▶ **REQUIREMENT**:
Could you set down exactly the lines of the data below, starting at the one that holds "if 0 <=? e10" and ending at the one that holds "match parse_exponent r2 with", both included, and only those?

▶ **RECORDS PROVIDED**:

::::

(** * Client location triangulation (triangulation.py)

    A shallow embedding of [WastelandTriangulator] from [triangulation.py]:
    the path-loss model [rssi_to_distance], the two-anchor and multi-anchor
    solvers, [trilaterate] and [track_clients].

    Python floats are modelled as real numbers (no rounding, no overflow).
    Python exceptions that the code can raise are modelled by the [Result]
    monad below, and the [try ... except (ValueError, ZeroDivisionError)]
    blocks of the solvers catch exactly those two exceptions. *)

From Stdlib Require Import Reals Lra Lia String List Bool.
Import ListNotations.
Open Scope R_scope.

(** ** Python exceptions *)

Inductive PyExc :=
| ValueError
| ZeroDivisionError
| IndexError
| StatisticsError.

Inductive Result (A : Type) : Type :=
| Ok (a : A)
| Raise (e : PyExc).

Arguments Ok {A} a.
Arguments Raise {A} e.

Definition bind {A B : Type} (m : Result A) (k : A -> Result B) : Result B :=
  match m with
  | Ok a => k a
  | Raise e => Raise e
  end.

Notation "'let*' x ':=' m 'in' k" := (bind m (fun x => k))
  (at level 200, x name, m at level 100, k at level 200).

(** [try: body except (ValueError, ZeroDivisionError): handler] *)
Definition try_except_value_zerodiv {A : Type} (body : Result A) (handler : Result A)
  : Result A :=
  match body with
  | Raise ValueError | Raise ZeroDivisionError => handler
  | _ => body
  end.
(** * Store billing: invoice, cart and ledger persistence

    A shallow embedding of the billing application of [another-up.py]
    (the version with the ledger tab) and of the invoice path of [app.py].

    - Python [float] values are IEEE binary64 numbers: they are modelled by
      the kernel's primitive floats, so sums and products round exactly as
      the program's do.  The built-in [sum] is the one of the interpreter
      the window runs under; the rational number a float stands for is
      [Py.exact].
    - The SQLite database is a record of tables; a table is the list of its
      rows in rowid order together with its AUTOINCREMENT counter.
    - A handler of the window is a function on the application state; the
      answers of the dialogs it opens are arguments, and the dialogs it shows
      are appended to a log. *)

From Stdlib Require Import ZArith List String Ascii Bool Lia.
From Stdlib Require Import PrimFloat Uint63 FloatOps SpecFloat.
From Stdlib Require Import QArith Qabs DecimalString.
From Stdlib Require Import Sorted Permutation.
Import ListNotations.

Local Open Scope string_scope.
Local Open Scope list_scope.
Local Open Scope Z_scope.

(** ** Python values *)

Module Py.

(** [float(n)] for an [int] n, as the mixed products [price * qty] and the
    divisions by [100] convert their integer operand: the nearest binary64
    number, ties to even.  Below 2^63 in magnitude the conversion is the
    primitive one; beyond, the integer is rounded as the specification of
    the format rounds it (beyond the range of the format Python raises
    OverflowError, and the rounding gives an infinity). *)
Definition float_of_int (z : Z) : float :=
  if Z.abs z <? 9223372036854775808
  then
    if z <? 0
    then PrimFloat.opp (PrimFloat.of_uint63 (Uint63.of_Z (- z)))
    else PrimFloat.of_uint63 (Uint63.of_Z z)
  else SF2Prim (binary_normalize prec emax z 0 false).

(** A running total kept by a loop: [total = 0] and then [total += x] for
    each [x], every addition rounded to binary64. *)
Definition add_up (xs : list float) : float :=
  fold_left PrimFloat.add xs (float_of_int 0).

(** The interpreter the window runs under.  The built-in [sum] adds floats
    one after the other up to CPython 3.11 and keeps a compensation term
    from CPython 3.12 on. *)
Inductive version := Before312 | From312.

(** One turn of the float loop of [sum] in CPython 3.12 ([t = f + x], then
    [c += (f - t) + x] when [fabs(f) >= fabs(x)] and [c += (x - t) + f]
    otherwise): the running total [f] and the compensation [c]. *)
Definition compensate (acc : float * float) (x : float) : float * float :=
  let '(f, c) := acc in
  let t := (f + x)%float in
  (t, if (abs x <=? abs f)%float
      then (c + ((f - t) + x))%float
      else (c + ((x - t) + f))%float).

(** The built-in [sum] over floats, from the integer [0].  Before 3.12 it is
    the running total.  From 3.12 on the first float is added to the
    integer [0], the others go through the compensated loop, and the
    compensation is added at the end when it is finite and not zero. *)
Definition sum (v : version) (xs : list float) : float :=
  match v with
  | Before312 => add_up xs
  | From312 =>
      match xs with
      | [] => float_of_int 0
      | x :: rest =>
          let '(f, c) := fold_left compensate rest ((float_of_int 0 + x)%float, 0%float) in
          if negb (c =? 0)%float && is_finite c then (f + c)%float else f
      end
  end.

(** [str.isspace] for one character.  A [string] here is a sequence of
    code points below 256; the whitespace among them is tab to carriage
    return, the four separators 28 to 31, the blank, NEL (133) and the
    no-break space (160). *)
Definition isspace (c : ascii) : bool :=
  let n := Z.of_nat (nat_of_ascii c) in
  ((9 <=? n) && (n <=? 13)) || ((28 <=? n) && (n <=? 32)) || (n =? 133) || (n =? 160).
(** * nsetools: the [Nse] client of [nse.py]

    A shallow embedding of the session handling, the reference-data cache,
    the response normaliser and the product queries of class [Nse], with the
    properties of the design document stated and settled against it.

    Conventions of the embedding:
    - a Python [str] is a [string]; only code points below 128 are modelled
      (case mapping and white space of other code points are not);
    - a Python [int] is a [Z], a Python [float] is an IEEE-754 binary64 value
      ([spec_float] at precision 53, maximal exponent 1024);
    - a Python [dict] with string keys is a [gmap string _];
    - a method is a function of the instance and of the world around it,
      returning a result or the exception it raises, and both states. *)

From Stdlib Require Import ZArith NArith String Ascii List Lia SpecFloat.
From stdpp Require Import base option gmap strings list fin_maps.

Local Open Scope string_scope.
Local Open Scope Z_scope.

(** ** Strings: the [str] methods the class uses *)

Module PyStr.

Definition ord (c : ascii) : N := N_of_ascii c.

Definition between (lo hi : N) (c : ascii) : bool :=
  ((lo <=? ord c) && (ord c <=? hi))%N.

(** [str.isspace] on one character: \t \n \v \f \r, the separators
    0x1c..0x1f and the space. *)
Definition isspace (c : ascii) : bool := between 9 13 c || between 28 32 c.

Definition isdigit (c : ascii) : bool := between 48 57 c.

Definition upper_char (c : ascii) : ascii :=
  if between 97 122 c then ascii_of_N (ord c - 32) else c.

Definition lower_char (c : ascii) : ascii :=
  if between 65 90 c then ascii_of_N (ord c + 32) else c.

(** [s.upper()] *)
Fixpoint upper (s : string) : string :=
  match s with
  | EmptyString => EmptyString
  | String c s' => String (upper_char c) (upper s')
  end.

(** [s.casefold()] *)
Fixpoint casefold (s : string) : string :=
  match s with
  | EmptyString => EmptyString
  | String c s' => String (lower_char c) (casefold s')
  end.

Section Strip.
Variable blank : ascii -> bool.

Fixpoint lstrip_chars (l : list ascii) : list ascii :=
  match l with
  | c :: l' => if blank c then lstrip_chars l' else l
  | [] => []
  end.

Definition strip_chars (l : list ascii) : list ascii :=
  rev (lstrip_chars (rev (lstrip_chars l))).
End Strip.

(** [s.strip()] *)
Definition strip (s : string) : string :=
  string_of_list_ascii (strip_chars isspace (list_ascii_of_string s)).

(** [s.split(sep)] for a separator of one character: always one piece
    more than there are separators. *)
Fixpoint split (sep : ascii) (s : string) : list string :=
  match s with
  | EmptyString => [EmptyString]
  | String c s' =>
      if Ascii.eqb c sep then EmptyString :: split sep s'
      else match split sep s' with
           | w :: ws => String c w :: ws
           | [] => [String c EmptyString]
           end
  end.

Fixpoint split_ws_go (acc : list ascii) (l : list ascii) : list string :=
  match l with
  | [] => match acc with
          | [] => []
          | _ => [string_of_list_ascii (rev acc)]
          end
  | c :: l' =>
      if isspace c then
        match acc with
        | [] => split_ws_go [] l'
        | _ => string_of_list_ascii (rev acc) :: split_ws_go [] l'
        end
      else split_ws_go (c :: acc) l'
  end.

(** [s.split()]: the maximal runs of characters that are not white space. *)
Definition split_ws (s : string) : list string :=
  split_ws_go [] (list_ascii_of_string s).

(** [sep.join(l)] *)
Fixpoint join (sep : string) (l : list string) : string :=
  match l with
  | [] => EmptyString
  | [w] => w
  | w :: ws => w +:+ sep +:+ join sep ws
  end.

(** [sub in s], which is [s.find(sub) != -1] and, for a pattern without
    special characters, [re.search(sub, s)] being a match. *)
Fixpoint contains (sub s : string) : bool :=
  String.prefix sub s ||
  match s with
  | EmptyString => false
  | String _ s' => contains sub s'
  end.

(** [l[i:j]] for [0 <= i <= j]. *)
Definition slice {A} (i j : nat) (l : list A) : list A :=
  take (j - i) (drop i l).

(** [s.isascii()]: every code point is below 128.  The methods above are
    those of Python on such strings. *)
Definition isascii (s : string) : bool :=
  forallb (fun c => (ord c <? 128)%N) (list_ascii_of_string s).

End PyStr.

(** ** Numbers: the constructors [int(s)] and [float(s)] on a [str] *)

Module PyNum.
Import PyStr.

(** The white space [int] and [float] skip at both ends of a string of
    code points below 128: \t \n \v \f \r and the space, not the
    separators 0x1c..0x1f that [str.isspace] also accepts. *)
Definition c_isspace (c : ascii) : bool :=
  between 9 13 c || Ascii.eqb c " ".

Definition is_underscore (c : ascii) : bool := Ascii.eqb c "_".

(** An underscore is accepted only between two digits.  [prev] is the
    character before [l], if any. *)
Fixpoint underscores_ok (prev : option ascii) (l : list ascii) : bool :=
  match l with
  | [] => match prev with
          | Some p => negb (is_underscore p)
          | None => true
          end
  | c :: l' =>
      (if is_underscore c
       then match prev with Some p => isdigit p | None => false end
       else match prev with
            | Some p => negb (is_underscore p) || isdigit c
            | None => true
            end)
      && underscores_ok (Some c) l'
  end.

Definition drop_underscores (l : list ascii) : list ascii :=
  List.filter (fun c => negb (is_underscore c)) l.

Definition digit_val (c : ascii) : Z := Z.of_N (ord c) - 48.

(** The value of a run of decimal digits, most significant first. *)
Definition digits_val (l : list ascii) : Z :=
  fold_left (fun acc c => 10 * acc + digit_val c) l 0.

Definition all_digits (l : list ascii) : bool := forallb isdigit l.

(** An optional sign: [true] for a minus. *)
Definition split_sign (l : list ascii) : bool * list ascii :=
  match l with
  | "-"%char :: r => (true, r)
  | "+"%char :: r => (false, r)
  | _ => (false, l)
  end.

Section IntLimit.
(** [sys.get_int_max_str_digits()]: 0 when the interpreter has no limit
    on the length of a decimal numeral (and before Python 3.11). *)
Variable max_str_digits : nat.

Definition too_many_digits (n : nat) : bool :=
  (0 <? max_str_digits)%nat && (640 <? n)%nat && (max_str_digits <? n)%nat.

(** [int(s)]: [None] stands for [ValueError]. *)
Definition int (s : string) : option Z :=
  let l := strip_chars c_isspace (list_ascii_of_string s) in
  let '(neg, body) := split_sign l in
  if underscores_ok None body then
    let ds := drop_underscores body in
    match ds with
    | [] => None
    | _ =>
        if all_digits ds && negb (too_many_digits (length ds))
        then Some (if neg then - digits_val ds else digits_val ds)
        else None
    end
  else None.
End IntLimit.

Definition prec : Z := 53.
Definition emax : Z := 1024.

(** The binary64 value nearest to [m * 10 ^ e10] (ties to even), for
    [0 <= m]; overflow gives an infinity, underflow a zero or a
    subnormal. *)
Definition decimal_to_float (neg : bool) (m e10 : Z) : spec_float :=
  match m with
  | Zpos p =>
      if 0 <=? e10
      then binary_round prec emax neg (Z.to_pos (Zpos p * 10 ^ e10)) 0
      else SFdiv prec emax (S754_finite neg p 0)
                 (S754_finite false (Z.to_pos (10 ^ (- e10))) 0)
  | _ => S754_zero neg
  end.

Definition chars_eqb (a b : list ascii) : bool :=
  String.eqb (string_of_list_ascii a) (string_of_list_ascii b).

(** The exponent part of a decimal numeral: empty, or [e] or [E], an
    optional sign and at least one digit. *)
Definition parse_exponent (l : list ascii) : option Z :=
  match l with
  | [] => Some 0
  | c :: t =>
      if Ascii.eqb c "e" || Ascii.eqb c "E" then
        let '(eneg, ds) := split_sign t in
        match ds with
        | [] => None
        | _ => if all_digits ds
               then Some (if eneg then - digits_val ds else digits_val ds)
               else None
        end
      else None
  end.

(** The longest prefix of digits, and what follows it. *)
Fixpoint span_digits (l : list ascii) : list ascii * list ascii :=
  match l with
  | c :: l' =>
      if isdigit c
      then let '(ds, r) := span_digits l' in (c :: ds, r)
      else ([], l)
  | [] => ([], [])
  end.

Definition parse_decimal (neg : bool) (r : list ascii) : option spec_float :=
  let '(ip, r1) := span_digits r in
  let '(fp, r2) := match r1 with
                   | "."%char :: t => span_digits t
                   | _ => ([], r1)
                   end in
  match (ip ++ fp)%list with
  | [] => None
  | ds =>
      match parse_exponent r2 with
      | Some e => Some (decimal_to_float neg (digits_val ds)
                          (e - Z.of_nat (length fp)))
      | None => None
      end
  end.

Definition parse_float (l : list ascii) : option spec_float :=
  let '(neg, r) := split_sign l in
  let low := map lower_char r in
  if chars_eqb low (list_ascii_of_string "inf")
     || chars_eqb low (list_ascii_of_string "infinity")
  then Some (S754_infinity neg)
  else if chars_eqb low (list_ascii_of_string "nan") then Some S754_nan
  else parse_decimal neg r.

(** [float(s)]: [None] stands for [ValueError]. *)
Definition float (s : string) : option spec_float :=
  let l := strip_chars c_isspace (list_ascii_of_string s) in
  if underscores_ok None l then parse_float (drop_underscores l) else None.

End PyNum.

(** ** Values, exceptions and results *)

#[local] Set Warnings "-register-all".

(** The values a decoded JSON document is made of. *)
Inductive pyval :=
| VNone
| VBool (b : bool)
| VInt (z : Z)
| VFloat (f : spec_float)
| VStr (s : string)
| VList (l : list pyval)
| VDict (d : gmap string pyval).

(** The exceptions that reach a caller of the class. *)
Inductive exn :=
| TransportError (detail : string)  (* raised by [Session.get] or [opener.open] *)
| JSONDecodeError                   (* raised by [Response.json] *)
| Exception (msg : string)        (* [raise Exception(msg)] *)
| KeyError (key : string)
| IndexError
| TypeError
| ValueError
| AttributeError.

Inductive result (A : Type) :=
| Ok (a : A)
| Raise (e : exn).
Arguments Ok {A} a.
Arguments Raise {A} e.

Definition is_transport_error (e : exn) : bool :=
  match e with
  | TransportError _ => true
  | _ => false
  end.

Module Res.
Definition bind {A B} (r : result A) (k : A -> result B) : result B :=
  match r with
  | Ok a => k a
  | Raise e => Raise e
  end.

(** A comprehension [[f(i) for i in l]]: the first exception ends it. *)
Fixpoint mapM {A B} (f : A -> result B) (l : list A) : result (list B) :=
  match l with
  | [] => Ok []
  | a :: l' => bind (f a) (fun b => bind (mapM f l') (fun bs => Ok (b :: bs)))
  end.

(** A [for] loop over [l] that updates [acc]: the first exception ends
    it. *)
Fixpoint foldM {A B} (f : A -> B -> result B) (l : list A) (acc : B)
  : result B :=
  match l with
  | [] => Ok acc
  | a :: l' => bind (f a acc) (foldM f l')
  end.
End Res.

(** [o is None] *)
Definition is_None {A} (o : option A) : bool :=
  match o with
  | None => true
  | Some _ => false
  end.

(** [v[k]] for a string key. *)
Definition subscript (v : pyval) (k : string) : result pyval :=
  match v with
  | VDict d => match d !! k with
               | Some x => Ok x
               | None => Raise (KeyError k)
               end
  | _ => Raise TypeError
  end.

(** [iter(v)]: the items a [for] or a comprehension visits.  The keys of a
    dictionary come in the order of [map_to_list]. *)
Definition py_iter (v : pyval) : result (list pyval) :=
  match v with
  | VList l => Ok l
  | VDict d => Ok (map (fun kv => VStr kv.1) (map_to_list d))
  | VStr s => Ok (map (fun c => VStr (String c EmptyString))
                      (list_ascii_of_string s))
  | _ => Raise TypeError
  end.

(** [v == code] for a string [code]. *)
Definition eq_str (v : pyval) (code : string) : bool :=
  match v with
  | VStr s => String.eqb s code
  | _ => false
  end.

(** [l[z]] as an index of the list, negative indices counting from the
    end; [None] stands for [IndexError]. *)
Definition list_index {A} (l : list A) (z : Z) : option nat :=
  let n := Z.of_nat (length l) in
  let i := if z <? 0 then z + n else z in
  if (0 <=? i) && (i <? n) then Some (Z.to_nat i) else None.

(** ** The response normaliser *)

Section Normalizer.
Variable max_str_digits : nat.

(** The body of the loop on a value of type [str]: [int], else [float],
    else nothing is assigned. *)
Definition cast_str (s : string) : option pyval :=
  match PyNum.int max_str_digits s with
  | Some z => Some (VInt z)
  | None =>
      match PyNum.float s with
      | Some f => Some (VFloat f)
      | None => None
      end
  end.

(** One turn of [for keys in d] on a dictionary. *)
Definition cast_step (keys : string) (d : gmap string pyval)
  : gmap string pyval :=
  match d !! keys with
  | Some (VStr s) =>
      match cast_str s with
      | Some v => <[keys := v]> d
      | None => d
      end
  | _ => d
  end.

Definition cast_dict (d : gmap string pyval) : gmap string pyval :=
  map_fold (fun keys _ acc => cast_step keys acc) d d.

(** One turn of [for keys in d] on a list: [keys] is the item at
    position [i], and [d[keys]] indexes the list with it. *)
Definition cast_list_step (i : nat) (d : list pyval) : result (list pyval) :=
  match d !! i with
  | None => Ok d
  | Some keys =>
      match match keys with
            | VInt z => Some z
            | VBool b => Some (if b then 1 else 0)
            | _ => None
            end with
      | None => Raise TypeError
      | Some z =>
          match list_index d z with
          | None => Raise IndexError
          | Some j =>
              match d !! j with
              | Some (VStr s) =>
                  match cast_str s with
                  | Some v => Ok (<[j := v]> d)
                  | None => Ok d
                  end
              | _ => Ok d
              end
          end
      end
  end.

::::

▶ **YOUR RESPONSE**:
      if 0 <=? e10
      then binary_round prec emax neg (Z.to_pos (Zpos p * 10 ^ e10)) 0
      else SFdiv prec emax (S754_finite neg p 0)
                 (S754_finite false (Z.to_pos (10 ^ (- e10))) 0)
  | _ => S754_zero neg
  end.

Definition chars_eqb (a b : list ascii) : bool :=
  String.eqb (string_of_list_ascii a) (string_of_list_ascii b).

(** The exponent part of a decimal numeral: empty, or [e] or [E], an
    optional sign and at least one digit. *)
Definition parse_exponent (l : list ascii) : option Z :=
  match l with
  | [] => Some 0
  | c :: t =>
      if Ascii.eqb c "e" || Ascii.eqb c "E" then
        let '(eneg, ds) := split_sign t in
        match ds with
        | [] => None
        | _ => if all_digits ds
               then Some (if eneg then - digits_val ds else digits_val ds)
               else None
        end
      else None
  end.

(** The longest prefix of digits, and what follows it. *)
Fixpoint span_digits (l : list ascii) : list ascii * list ascii :=
  match l with
  | c :: l' =>
      if isdigit c
      then let '(ds, r) := span_digits l' in (c :: ds, r)
      else ([], l)
  | [] => ([], [])
  end.

Definition parse_decimal (neg : bool) (r : list ascii) : option spec_float :=
  let '(ip, r1) := span_digits r in
  let '(fp, r2) := match r1 with
                   | "."%char :: t => span_digits t
                   | _ => ([], r1)
                   end in
  match (ip ++ fp)%list with
  | [] => None
  | ds =>
      match parse_exponent r2 with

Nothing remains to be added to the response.